Starting with the first line and ending with the one that holds "m_first r < m_last r → m_last r ≤ n", retype the entries exactly.

▬▬▬▬▬▬

Lemma choose_pivot_spec r arr : m_first r < m_last r → m_last r ≤ length arr →
  ∃ pivot arr', choose_pivot r arr = Some (pivot, arr') ∧ reorders (contains r) arr arr' ∧ arr' !! m_first r = Some pivot.
Proof.
  intros H1 H2. destruct (pseudo_median_of_nine_spec _ _ arr H1 H2) as (k & E & Hk). unfold choose_pivot.
  rewrite (bind_run _ _ _ _ _ E). case_decide as Hz.
  - destruct (iter_swap_spec (m_first r) (m_first r + k) arr) as (arr' & Es & Hre & Ef & _); [lia..|].
    destruct (lookup_lt_is_Some_2 arr (m_first r + k)) as [x Hx]; [lia|]. rewrite Hx in Ef. exists x, arr'.
    rewrite (bind_run _ _ _ _ _ Es). unfold read. rewrite Ef. split_and!; [done| |done].
    eapply reorders_mono; [|exact Hre]. unfold contains. intros i [-> | ->]; lia.
  - destruct (lookup_lt_is_Some_2 arr (m_first r)) as [x Hx]; [lia|]. exists x, arr.
    rewrite (bind_run _ _ arr () arr eq_refl). unfold read. rewrite Hx. split_and!; [done|apply reorders_refl|done].
Qed.

(** The positions of the pivot of a partition and of the other elements. *)
Definition split_at r (pivot : A) (pos : nat) arr : Prop :=
  contains r pos ∧ arr !! pos = Some pivot ∧
  (∀ i x, m_first r ≤ i < pos → arr !! i = Some x → m_comp x pivot = true) ∧
  (∀ i x, pos < i < m_last r → arr !! i = Some x → m_comp x pivot = false).

Lemma partition_pivot_spec r pivot arr :
  m_first r < m_last r → m_last r ≤ n → length arr = n → arr !! m_first r = Some pivot →
  ∃ pos arr', partition_pivot r pivot arr = Some (pos, arr') ∧ reorders (contains r) arr arr' ∧ split_at r pivot pos arr'.
Proof.
  intros H1 H2 El Hp. unfold partition_pivot.
  destruct (partition_spec (λ x, m_comp x pivot) (m_first r + 1) (m_last r) arr) as (it & arr1 & E & Hb & Hre & Ht & Hf); [lia|done|].
  rewrite (bind_run _ _ _ _ _ E). assert (Hre1 : reorders (contains r) arr arr1).
  { eapply reorders_mono; [|exact Hre]. unfold contains. simpl. lia. }
  assert (Hp1 : arr1 !! m_first r = Some pivot) by (rewrite <- Hp; apply Hre; lia).
  pose proof (reorders_length _ _ _ Hre) as El1. unfold split_at, contains. case_decide as Hit.
  - exists (m_first r), arr1. split_and!; [done..|lia| | |]; [done|intros; lia|].
    intros i x Hi. apply Hf. lia.
  - destruct (iter_swap_spec (m_first r) (it - 1) arr1) as (arr2 & Es & Hre2 & E1 & E2); [lia..|].
    exists (it - 1), arr2. rewrite (bind_run _ _ _ _ _ Es).
    split_and!; [done| |lia..|by rewrite E2| |].
    + eapply reorders_mono; [|exact (reorders_trans _ _ _ _ _ Hre1 Hre2)]. unfold contains. intros i [?|[-> | ->]]; lia.
    + intros i x Hi Hx. destruct (decide (i = m_first r)) as [->|Hne].
      * rewrite E1 in Hx. apply (Ht (it - 1)); [lia|done].
      * apply (Ht i); [lia|]. rewrite <- Hx. symmetry. apply Hre2. lia.
    + intros i x Hi Hx. apply (Hf i); [lia|]. rewrite <- Hx. symmetry. apply Hre2. lia.
Qed.

Lemma pivot_refines r pivot pos arr arr' : reorders (contains r) arr arr' → split_at r pivot pos arr' →
  refines r arr arr' [Range (m_first r) pos (m_leftmost r); Range (pos + 1) (m_last r) false].
Proof.
  intros Hre (Hpos & Hp & Hlt & Hge). unfold contains in *. split; [done|..].
  - intros r' [->|Hin]%elem_of_cons; [simpl; lia|]. apply list_elem_of_singleton in Hin as ->. simpl. lia.
  - intros i. rewrite !hits_cons. change (hits i []) with 0. unfold contains. simpl. repeat case_decide; lia.
  - intros i j x y Hi Hj Hij Hx Hy. unfold contains in *. destruct (decide (j < pos)) as [Hjp|Hjp].
    { right. eexists. split; [by left|]. unfold contains. simpl. lia. }
    destruct (decide (pos < i)) as [Hip|Hip].
    { right. eexists. split; [right; by left|]. unfold contains. simpl. lia. }
    left. assert (Hy' : m_comp y pivot = false).
    { destruct (decide (j = pos)) as [->|]; [|apply (Hge j); [lia|done]]. rewrite Hp in Hy. injection Hy as <-. apply swo_irrefl. }
    destruct (decide (i = pos)) as [->|]; [by simplify_eq|].
    apply (swo_ge_trans _ pivot); [done|]. apply swo_asym, (Hlt i); [lia|done].
  - intros r' Hin Hf Hne. apply elem_of_cons in Hin as [->|Hin]; [by left|]. apply list_elem_of_singleton in Hin as ->.
    right. simpl in *. split; [lia|]. rewrite !hits_cons. unfold contains. simpl. by rewrite !decide_False by lia.
Qed.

▬▬▬▬▬▬

Answer:
Lemma choose_pivot_spec r arr : m_first r < m_last r → m_last r ≤ length arr →
  ∃ pivot arr', choose_pivot r arr = Some (pivot, arr') ∧ reorders (contains r) arr arr' ∧ arr' !! m_first r = Some pivot.
Proof.
  intros H1 H2. destruct (pseudo_median_of_nine_spec _ _ arr H1 H2) as (k & E & Hk). unfold choose_pivot.
  rewrite (bind_run _ _ _ _ _ E). case_decide as Hz.
  - destruct (iter_swap_spec (m_first r) (m_first r + k) arr) as (arr' & Es & Hre & Ef & _); [lia..|].
    destruct (lookup_lt_is_Some_2 arr (m_first r + k)) as [x Hx]; [lia|]. rewrite Hx in Ef. exists x, arr'.
    rewrite (bind_run _ _ _ _ _ Es). unfold read. rewrite Ef. split_and!; [done| |done].
    eapply reorders_mono; [|exact Hre]. unfold contains. intros i [-> | ->]; lia.
  - destruct (lookup_lt_is_Some_2 arr (m_first r)) as [x Hx]; [lia|]. exists x, arr.
    rewrite (bind_run _ _ arr () arr eq_refl). unfold read. rewrite Hx. split_and!; [done|apply reorders_refl|done].
Qed.

(** The positions of the pivot of a partition and of the other elements. *)
Definition split_at r (pivot : A) (pos : nat) arr : Prop :=
  contains r pos ∧ arr !! pos = Some pivot ∧
  (∀ i x, m_first r ≤ i < pos → arr !! i = Some x → m_comp x pivot = true) ∧
  (∀ i x, pos < i < m_last r → arr !! i = Some x → m_comp x pivot = false).

Lemma partition_pivot_spec r pivot arr :
  m_first r < m_last r → m_last r ≤ n → length arr = n → arr !! m_first r = Some pivot →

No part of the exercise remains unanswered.